··· RECORDS FOR THE EXERCISE
(* ===== verification/VisitLaws.v ===== *)
(** * What visits see

    [visits_of] lists the leaves that a visit meets, in order; a visit is the
    iteration of the visitor over this list.  Constants' types are skipped, so
    [visits_of] and [leaves_of] differ exactly when the type of a constant has a
    leaf of its own. *)

From stdpp Require Import base list numbers.
From S2P Require Import Prelude Ir Fold FoldLaws Shift ShiftThm Visit.

(** ** The leaves that are visited *)

Definition visits_const (c : Const) (d : nat) : list Leaf :=
  leaves_const_value (const_ty c) (const_value c) d.

Fixpoint visits_ty (t : Ty) (d : nat) : list Leaf :=
  match t with
  | TyBoundVar bv => [LeafTyVar bv d]
  | TyInferenceVar v k => [LeafTyInfer v k]
  | TyPlaceholder p => [LeafTyPlaceholder p]
  | TyAdt _ s | TyAssociatedType _ s | TyTuple _ s | TyOpaqueType _ s | TyFnDef _ s
  | TyClosure _ s | TyGenerator _ s | TyGeneratorWitness _ s => s ≫= λ a, visits_arg a d
  | TyFunction _ _ s => s ≫= λ a, visits_arg a (S d)
  | TyArray t c => visits_ty t d ++ visits_const c d
  | TySlice t | TyRaw _ t => visits_ty t d
  | TyRef _ l t => leaves_lifetime l d ++ visits_ty t d
  | TyDyn bs l =>
      (bs.(value) ≫= λ b : QuantifiedWhereClause, visits_where b.(value) (S (S d)))
        ++ leaves_lifetime l d
  | TyAlias a => visits_alias a d
  | TyScalar _ | TyStr | TyNever | TyForeign _ | TyError => []
  end
with visits_arg (a : GenericArg) (d : nat) : list Leaf :=
  match a with
  | ArgTy t => visits_ty t d
  | ArgLifetime l => leaves_lifetime l d
  | ArgConst c => visits_const c d
  end
with visits_alias (a : AliasTy) (d : nat) : list Leaf :=
  match a with
  | AliasProjection _ s | AliasOpaque _ s => s ≫= λ a, visits_arg a d
  end
with visits_where (w : WhereClause) (d : nat) : list Leaf :=
  match w with
  | WcImplemented tr => tr.(substitution) ≫= λ a, visits_arg a d
  | WcAliasEq a t => visits_alias a d ++ visits_ty t d
  | WcLifetimeOutlives a b => leaves_lifetime a d ++ leaves_lifetime b d
  | WcTypeOutlives t l => visits_ty t d ++ leaves_lifetime l d
  end.

Definition visits_domain_goal (dg : DomainGoal) (d : nat) : list Leaf :=
  match dg with
  | DgHolds wc => visits_where wc d
  | DgWellFormed (WfTrait tr) | DgFromEnv (FeTrait tr) | DgLocalImplAllowed tr =>
      tr.(substitution) ≫= λ a, visits_arg a d
  | DgWellFormed (WfTy t) | DgFromEnv (FeTy t) | DgIsLocal t | DgIsUpstream t
  | DgIsFullyVisible t | DgDownstreamType t => visits_ty t d
  | DgNormalize a t => visits_alias a d ++ visits_ty t d
  | DgCompatible | DgReveal | DgObjectSafe _ => []
  end.

Definition visits_constraint (c : Constraint) (d : nat) : list Leaf :=
  match c with
  | CtLifetimeOutlives a b => leaves_lifetime a d ++ leaves_lifetime b d
  | CtTypeOutlives t l => visits_ty t d ++ leaves_lifetime l d
  end.

Fixpoint visits_goal (g : Goal) (d : nat) : list Leaf :=
  match g with
  | GQuantified _ b => visits_goal b.(value) (S d)
  | GImplies h g => (h ≫= λ c, visits_clause c d) ++ visits_goal g d
  | GAll gs => gs ≫= λ g, visits_goal g d
  | GNot g => visits_goal g d
  | GEqGoal a b => visits_arg a d ++ visits_arg b d
  | GSubtypeGoal a b => visits_ty a d ++ visits_ty b d
  | GDomainGoal dg => visits_domain_goal dg d
  | GCannotProve => []
  end
with visits_clause (c : ProgramClause) (d : nat) : list Leaf :=
  let 'mkProgramClause b := c in
  visits_domain_goal b.(value).(consequence) (S d)
    ++ (b.(value).(conditions) ≫= λ g, visits_goal g (S d))
    ++ (b.(value).(constraints) ≫= λ e : InEnvironment Constraint,
          (e.(environment) ≫= λ c, visits_clause c (S d)) ++ visits_constraint e.(env_goal) (S d)).

(** ** A visit is an iteration *)

(** The laws of a monad, up to an equivalence of computations. *)
Record MonadLaws {M : Type → Type} `{MRet M, MBind M} (eqM : ∀ A, relation (M A)) : Prop := {
  ml_equiv A : Equivalence (eqM A);
  ml_ret_l A B (a : A) (f : A → M B) : eqM B (mret a ≫= f) (f a);
  ml_ret_r A (m : M A) : eqM A (m ≫= mret) m;
  ml_assoc A B C (m : M A) (f : A → M B) (g : B → M C) :
    eqM C ((m ≫= f) ≫= g) (m ≫= λ a, f a ≫= g);
  ml_bind A B (m m' : M A) (f f' : A → M B) :
    eqM A m m' → (∀ a, eqM B (f a) (f' a)) → eqM B (m ≫= f) (m' ≫= f')
}.

Lemma outcome_monad_laws E : MonadLaws (M := outcome E) (λ A, eq).
Proof.
  split; [typeclasses eauto|done|by intros ? []|by intros ? ? ? []|].
  intros A B m ? f f' <- Hf. destruct m; [apply Hf|done..].
Qed.

Definition st_eq {S} A : relation (ST S A) := λ m m', ∀ s, m s = m' s.

Lemma st_monad_laws S : MonadLaws (M := ST S) (@st_eq S).
Proof.
  split.
  - intros A. split; [by intros ? ?|by intros ? ? ? ?|].
    intros ? ? ? H1 H2 s. by rewrite (H1 s), (H2 s).
  - done.
  - intros A m s. cbv [mbind ST_bind]. by destruct (m s) as [[]| | |].
  - intros A B C m f g s. cbv [mbind ST_bind]. by destruct (m s) as [[]| | |].
  - intros A B m m' f f' Hm Hf s. cbv [mbind ST_bind]. rewrite (Hm s).
    destruct (m' s) as [[a s']| | |]; [apply Hf|done..].
Qed.

Section Visits.
Context {M : Type → Type} `{MRet M, MBind M} (eqM : ∀ A, relation (M A)) (ML : MonadLaws eqM).
#[local] Instance eqM_equiv A : Equivalence (eqM A) := ml_equiv eqM ML A.
#[local] Infix "≈" := (eqM unit) (at level 70).

(** The visitor ignores the depth of inference variables and placeholders, and
    visits all types in the same way. *)
Record depth_free (V : Visitor M) : Prop := {
  df_infer v d : V.(visit_inference_var) v d = V.(visit_inference_var) v INNERMOST;
  df_placeholder p d : V.(visit_free_placeholder) p d = V.(visit_free_placeholder) p INNERMOST;
  df_override t d m : V.(override_visit_ty) t d m = m;
  df_const c d m : V.(override_visit_const) c d m = m;
  df_where w d m m1 : V.(override_visit_where) w d m m1 = m;
  df_domain_goal g d m : V.(override_visit_domain_goal) g d m = m
}.

Context (V : Visitor M) (HV : depth_free V).

Definition visit_leaf (l : Leaf) : M unit :=
  match l with
  | LeafTyVar bv d | LeafLtVar bv d | LeafCtVar _ bv d => visit_var V bv d
  | LeafTyInfer v _ | LeafLtInfer v | LeafCtInfer _ v => V.(visit_inference_var) v INNERMOST
  | LeafTyPlaceholder p | LeafLtPlaceholder p | LeafCtPlaceholder _ p =>
      V.(visit_free_placeholder) p INNERMOST
  | LeafEmpty _ => mret tt
  end.

Abbreviation over ls := (visit_iter visit_leaf ls).

Lemma over_app l k : over (l ++ k) ≈ (over l ≫= λ _, over k).
Proof.
  induction l as [|x l IH]; simpl.
  - symmetry. exact (ml_ret_l eqM ML _ _ tt (λ _, over k)).
  - etransitivity; [|symmetry; apply (ml_assoc eqM ML)].
    apply (ml_bind eqM ML); [reflexivity|]. intros _. exact IH.
Qed.

Lemma over_1 l : over [l] ≈ visit_leaf l.
Proof.
  simpl. etransitivity; [|apply (ml_ret_r eqM ML)].
  apply (ml_bind eqM ML); [reflexivity|]. by intros [].
Qed.

Ltac over_leaf :=
  lazymatch goal with
  | |- eqM unit (visit_inference_var V ?v ?d) _ => rewrite (df_infer V HV v d)
  | |- eqM unit (visit_free_placeholder V ?p ?d) _ => rewrite (df_placeholder V HV p d)
  | _ => idtac
  end; symmetry;
  first [exact (over_1 (LeafTyVar _ _)) | exact (over_1 (LeafTyInfer _ General))
    | exact (over_1 (LeafTyPlaceholder _)) | exact (over_1 (LeafEmpty universe_root))].

Lemma over_seq m l k (m' : M unit) : m ≈ over l → m' ≈ over k → (m ≫= λ _, m') ≈ over (l ++ k).
Proof.
  intros Hm Hm'. etransitivity; [|symmetry; apply over_app].
  by apply (ml_bind eqM ML).
Qed.

Lemma over_iter {A} (f : A → M unit) (g : A → list Leaf) (l : list A) :
  Forall (λ a, f a ≈ over (g a)) l → visit_iter f l ≈ over (l ≫= g).
Proof.
  induction 1 as [|a l Ha Hl IH]; simpl; [reflexivity|]. by apply over_seq.
Qed.

Lemma over_lifetime l d : visit_lifetime V l d ≈ over (leaves_lifetime l d).
Proof.
  destruct l; simpl; try reflexivity; over_leaf.
Qed.

Lemma over_const c d : visit_const V c d ≈ over (visits_const c d).
Proof.
  unfold visit_const. rewrite (df_const V HV).
  destruct c as [t []]; unfold visits_const, const_value, const_ty; simpl; try reflexivity; over_leaf.
Qed.

Ltac over_step :=
  lazymatch goal with
  | |- mret tt ≈ over [] => reflexivity
  | |- eqM unit (visit_lifetime _ _ _) _ => apply over_lifetime
  | |- eqM unit (visit_const _ _ _) _ => apply over_const
  | |- eqM unit (visit_iter _ _) _ => first [by eauto | apply over_iter; by eauto using Forall_impl]
  | |- eqM unit (_ ≫= _) _ => apply over_seq; over_step
  | |- eqM unit (visit_var _ _ _) _ => over_leaf
  | |- eqM unit (visit_inference_var _ _ _) _ => over_leaf
  | |- eqM unit (visit_free_placeholder _ _ _) _ => over_leaf
  | |- _ => by eauto
  end.

Lemma over_terms :
  (∀ t d, visit_ty V t d ≈ over (visits_ty t d)) ∧
  (∀ c d, visit_const V c d ≈ over (visits_const c d)) ∧
  (∀ a d, visit_arg V a d ≈ over (visits_arg a d)) ∧
  (∀ a d, visit_alias V a d ≈ over (visits_alias a d)) ∧
  (∀ w d, visit_where V w d ≈ over (visits_where w d)).
Proof.
  apply (term_ind (λ t, ∀ d, visit_ty V t d ≈ over (visits_ty t d))
    (λ c, ∀ d, visit_const V c d ≈ over (visits_const c d))
    (λ a, ∀ d, visit_arg V a d ≈ over (visits_arg a d))
    (λ a, ∀ d, visit_alias V a d ≈ over (visits_alias a d))
    (λ w, ∀ d, visit_where V w d ≈ over (visits_where w d))).
  split; intros; try exact (over_const _ _); simpl;
    rewrite ?debruijn_shifted_in_S, ?(df_override V HV), ?(df_where V HV); try over_step.
Qed.

Lemma over_domain_goal dg d : visit_domain_goal V dg d ≈ over (visits_domain_goal dg d).
Proof.
  destruct over_terms as (Ht & Hc & Ha & Hp & Hw).
  assert (∀ s, visit_iter (λ p, visit_arg V p d) s ≈ over (s ≫= λ p, visits_arg p d)).
  { intros s. apply over_iter. by apply Forall_true. }
  unfold visit_domain_goal. rewrite (df_domain_goal V HV).
  destruct dg as [|[]|[]| | | | | | | | |]; simpl; over_step.
Qed.

Lemma over_constraint c d : visit_constraint V c d ≈ over (visits_constraint c d).
Proof. destruct over_terms as (Ht & _). destruct c; simpl; over_step. Qed.

Lemma over_goals :
  (∀ g d, visit_goal V g d ≈ over (visits_goal g d)) ∧
  (∀ c d, visit_program_clause V c d ≈ over (visits_clause c d)).
Proof.
  destruct over_terms as (Ht & Hc & Ha & _).
  apply (goal_ind (λ g, ∀ d, visit_goal V g d ≈ over (visits_goal g d))
    (λ c, ∀ d, visit_program_clause V c d ≈ over (visits_clause c d))).
  split; intros; simpl; rewrite ?debruijn_shifted_in_S; try over_step; [apply over_domain_goal|].
  apply over_seq; [apply over_domain_goal|]. apply over_seq; [over_step|].
  apply over_iter.
  eapply Forall_impl; [eassumption|].
  intros e He. apply over_seq; [|apply over_constraint].
  apply over_iter. by eapply Forall_impl; [exact He|eauto].
Qed.
End Visits.

(** ** The interface: a visitable type and its law *)

Class VisitLaws (T : Type) `{Visit T} := {
  visits_of : T → nat → list Leaf;
  visit_with_iter {M : Type → Type} `{MRet M, MBind M} (eqM : ∀ A, relation (M A)) :
    MonadLaws eqM → ∀ (V : Visitor M), depth_free V → ∀ t d,
    eqM unit (visit_with V t d) (visit_iter (visit_leaf V) (visits_of t d))
}.
#[global] Hint Mode VisitLaws ! - : typeclass_instances.

#[global, program] Instance VisitLaws_Ty : VisitLaws Ty := {| visits_of := visits_ty |}.
Next Obligation. intros M ? ? eqM ML V HV t d. exact (proj1 (over_terms eqM ML V HV) t d). Qed.
#[global, program] Instance VisitLaws_Lifetime : VisitLaws Lifetime := {| visits_of := leaves_lifetime |}.
Next Obligation. intros M ? ? eqM ML V HV t d. exact (over_lifetime eqM ML V HV t d). Qed.
#[global, program] Instance VisitLaws_Const : VisitLaws Const := {| visits_of := visits_const |}.
Next Obligation. intros M ? ? eqM ML V HV t d. exact (over_const eqM ML V HV t d). Qed.
#[global, program] Instance VisitLaws_GenericArg : VisitLaws GenericArg := {| visits_of := visits_arg |}.
Next Obligation. intros M ? ? eqM ML V HV t d. exact (proj1 (proj2 (proj2 (over_terms eqM ML V HV))) t d). Qed.
#[global, program] Instance VisitLaws_Goal : VisitLaws Goal := {| visits_of := visits_goal |}.
Next Obligation. intros M ? ? eqM ML V HV t d. exact (proj1 (over_goals eqM ML V HV) t d). Qed.
#[global, program] Instance VisitLaws_ProgramClause : VisitLaws ProgramClause := {| visits_of := visits_clause |}.
Next Obligation. intros M ? ? eqM ML V HV t d. exact (proj2 (over_goals eqM ML V HV) t d). Qed.
#[global, program] Instance VisitLaws_list {T} `{VisitLaws T} : VisitLaws (list T) :=
  {| visits_of l d := l ≫= λ x, visits_of x d |}.
Next Obligation.
  intros T ? ? M ? ? eqM ML V HV t d.
  apply (over_iter eqM ML V (λ x, visit_with V x d) (λ x, visits_of x d)).
  apply Forall_true. intros x. by apply visit_with_iter.
Qed.
#[global, program] Instance VisitLaws_InEnvironment {T} `{VisitLaws T} : VisitLaws (InEnvironment T) :=
  {| visits_of e d := visits_of e.(environment) d ++ visits_of e.(env_goal) d |}.
Next Obligation.
  intros T ? ? M ? ? eqM ML V HV t d.
  apply (over_seq eqM ML V).
  - by apply (visit_with_iter eqM ML V HV t.(environment) d).
  - by apply visit_with_iter.
Qed.

(** ** [has_free_vars] *)

Lemma FindFreeVars_depth_free : depth_free FindFreeVarsVisitor.
Proof. by split. Qed.

Lemma find_free_leaf l :
  visit_leaf FindFreeVarsVisitor l = if is_bound_leaf l then Val tt else Exn tt.
Proof.
  destruct l; try done; simpl; unfold visit_var, bound_within, shifted_out_to, debruijn_shifted_out_to;
    by destruct (within _ _).
Qed.

Lemma find_free_leaves ls :
  visit_iter (visit_leaf FindFreeVarsVisitor) ls
  = if forallb is_bound_leaf ls then Val tt else Exn tt.
Proof.
  induction ls as [|l ls IH]; simpl; [done|].
  rewrite find_free_leaf. destruct (is_bound_leaf l); [exact IH|done].
Qed.

Lemma has_free_vars_eq {T} `{VisitLaws T} (t : T) :
  has_free_vars t = negb (forallb is_bound_leaf (visits_of t INNERMOST)).
Proof.
  unfold has_free_vars.
  rewrite (visit_with_iter _ (outcome_monad_laws _) _ FindFreeVars_depth_free).
  rewrite find_free_leaves. by destruct (forallb _ _).
Qed.

(** C25. [has_free_vars] is exact on a term whose constants have types without
    leaves: it answers [false] exactly when no variable is free, and then shifting
    (which [needs_shift] guards) would return the term itself. *)
Theorem has_free_vars_exact {T} `{VisitLaws T, FoldLaws T} (t : T) :
  visits_of t INNERMOST = leaves_of t INNERMOST →
  (has_free_vars t = false ↔ closed t INNERMOST) ∧
  (has_free_vars t = false → ∀ k, term_shifted_in_from t k = Val t).
Proof.
  intros Hv.
  assert (has_free_vars t = false ↔ closed t INNERMOST) as Heq.
  { rewrite has_free_vars_eq, Hv, negb_false_iff.
    unfold closed. rewrite Forall_forall, forallb_forall.
    split; intros HF l Hl; apply HF; by apply list_elem_of_In. }
  split; [done|]. intros Hf%Heq k.
  unfold term_shifted_in_from. by rewrite (fold_closed _ t) by auto with chalk.
Qed.

Lemma has_free_vars_exact_witness :
  (has_free_vars sample_ty = false ↔ closed sample_ty INNERMOST) ∧
  (has_free_vars sample_ty = false → ∀ k, term_shifted_in_from sample_ty k = Val sample_ty).
Proof. apply (has_free_vars_exact sample_ty). reflexivity. Defined.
······
Show me every line in the data above that includes "symmetry".

EXERCISE OUTPUT:
  - symmetry. exact (ml_ret_l eqM ML _ _ tt (λ _, over k)).
  - etransitivity; [|symmetry; apply (ml_assoc eqM ML)].
  end; symmetry;
  intros Hm Hm'. etransitivity; [|symmetry; apply over_app].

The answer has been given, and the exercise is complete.